** The input follows **
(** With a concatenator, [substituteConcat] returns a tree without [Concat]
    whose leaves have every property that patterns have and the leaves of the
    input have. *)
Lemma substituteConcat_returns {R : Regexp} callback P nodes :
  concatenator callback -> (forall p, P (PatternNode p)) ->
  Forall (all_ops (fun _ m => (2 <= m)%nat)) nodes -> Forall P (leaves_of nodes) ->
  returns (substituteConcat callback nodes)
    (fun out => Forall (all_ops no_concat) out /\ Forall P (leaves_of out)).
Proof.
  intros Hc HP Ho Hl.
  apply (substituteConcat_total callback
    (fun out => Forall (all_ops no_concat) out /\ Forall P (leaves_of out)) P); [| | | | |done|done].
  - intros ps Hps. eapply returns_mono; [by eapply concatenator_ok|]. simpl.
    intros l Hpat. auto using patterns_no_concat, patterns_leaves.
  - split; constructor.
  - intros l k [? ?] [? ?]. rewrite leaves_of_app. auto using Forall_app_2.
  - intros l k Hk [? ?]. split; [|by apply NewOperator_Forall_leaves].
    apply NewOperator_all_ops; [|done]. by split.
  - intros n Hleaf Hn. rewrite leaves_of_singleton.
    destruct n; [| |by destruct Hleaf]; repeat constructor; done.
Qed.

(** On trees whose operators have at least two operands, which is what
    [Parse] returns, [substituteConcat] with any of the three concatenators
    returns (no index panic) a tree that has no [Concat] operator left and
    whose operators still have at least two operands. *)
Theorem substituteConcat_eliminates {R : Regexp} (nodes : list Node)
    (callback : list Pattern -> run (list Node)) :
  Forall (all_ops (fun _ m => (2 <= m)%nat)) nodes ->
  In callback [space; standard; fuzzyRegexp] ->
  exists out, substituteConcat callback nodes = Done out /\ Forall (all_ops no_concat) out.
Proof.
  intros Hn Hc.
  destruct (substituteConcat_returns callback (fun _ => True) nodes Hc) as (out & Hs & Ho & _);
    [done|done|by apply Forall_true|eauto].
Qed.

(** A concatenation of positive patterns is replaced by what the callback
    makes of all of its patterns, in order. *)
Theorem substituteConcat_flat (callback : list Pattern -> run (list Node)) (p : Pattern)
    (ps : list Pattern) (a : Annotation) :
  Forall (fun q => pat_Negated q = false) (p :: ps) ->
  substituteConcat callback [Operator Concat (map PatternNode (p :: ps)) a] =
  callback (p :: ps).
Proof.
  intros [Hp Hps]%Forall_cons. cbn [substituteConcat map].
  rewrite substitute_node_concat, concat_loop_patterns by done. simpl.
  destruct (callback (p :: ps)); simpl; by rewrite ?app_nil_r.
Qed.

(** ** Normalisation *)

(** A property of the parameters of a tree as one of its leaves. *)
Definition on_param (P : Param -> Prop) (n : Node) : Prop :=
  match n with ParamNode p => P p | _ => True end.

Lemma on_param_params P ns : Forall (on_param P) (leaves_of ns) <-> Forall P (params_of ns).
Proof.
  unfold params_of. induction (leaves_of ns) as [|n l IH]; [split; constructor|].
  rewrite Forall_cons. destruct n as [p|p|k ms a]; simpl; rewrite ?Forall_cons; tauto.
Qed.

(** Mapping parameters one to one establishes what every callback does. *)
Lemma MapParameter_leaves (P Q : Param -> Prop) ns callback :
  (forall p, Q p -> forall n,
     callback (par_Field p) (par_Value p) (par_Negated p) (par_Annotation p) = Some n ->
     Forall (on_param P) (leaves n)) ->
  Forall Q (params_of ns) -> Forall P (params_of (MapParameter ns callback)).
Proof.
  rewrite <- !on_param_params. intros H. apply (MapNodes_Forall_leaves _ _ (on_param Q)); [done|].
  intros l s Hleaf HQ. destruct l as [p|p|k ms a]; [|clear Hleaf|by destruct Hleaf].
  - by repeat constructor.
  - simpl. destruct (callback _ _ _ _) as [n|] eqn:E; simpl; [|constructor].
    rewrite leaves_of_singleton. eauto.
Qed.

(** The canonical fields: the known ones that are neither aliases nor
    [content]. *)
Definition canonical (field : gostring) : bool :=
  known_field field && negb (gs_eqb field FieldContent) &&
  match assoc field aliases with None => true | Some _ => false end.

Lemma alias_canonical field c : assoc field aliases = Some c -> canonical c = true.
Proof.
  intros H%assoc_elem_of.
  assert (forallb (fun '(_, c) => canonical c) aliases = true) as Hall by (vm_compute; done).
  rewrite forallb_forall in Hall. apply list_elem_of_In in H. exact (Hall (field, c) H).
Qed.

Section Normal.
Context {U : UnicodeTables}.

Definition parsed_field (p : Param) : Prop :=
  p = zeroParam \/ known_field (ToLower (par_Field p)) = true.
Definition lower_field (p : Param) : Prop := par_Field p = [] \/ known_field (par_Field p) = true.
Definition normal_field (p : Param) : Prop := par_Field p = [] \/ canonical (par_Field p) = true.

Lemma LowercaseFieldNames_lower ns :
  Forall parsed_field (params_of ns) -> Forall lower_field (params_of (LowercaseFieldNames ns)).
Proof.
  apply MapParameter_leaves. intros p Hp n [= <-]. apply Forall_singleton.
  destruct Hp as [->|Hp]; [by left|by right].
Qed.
** End of The input **
▶ _Task goal_
Starting with the line that holds "returns (no index" and ending with the line that holds "makes of all", retype every line in the data above exactly, and nothing else.

▶ _Answer space_
    returns (no index panic) a tree that has no [Concat] operator left and
    whose operators still have at least two operands. *)
Theorem substituteConcat_eliminates {R : Regexp} (nodes : list Node)
    (callback : list Pattern -> run (list Node)) :
  Forall (all_ops (fun _ m => (2 <= m)%nat)) nodes ->
  In callback [space; standard; fuzzyRegexp] ->
  exists out, substituteConcat callback nodes = Done out /\ Forall (all_ops no_concat) out.
Proof.
  intros Hn Hc.
  destruct (substituteConcat_returns callback (fun _ => True) nodes Hc) as (out & Hs & Ho & _);
    [done|done|by apply Forall_true|eauto].
Qed.

(** A concatenation of positive patterns is replaced by what the callback
    makes of all of its patterns, in order. *)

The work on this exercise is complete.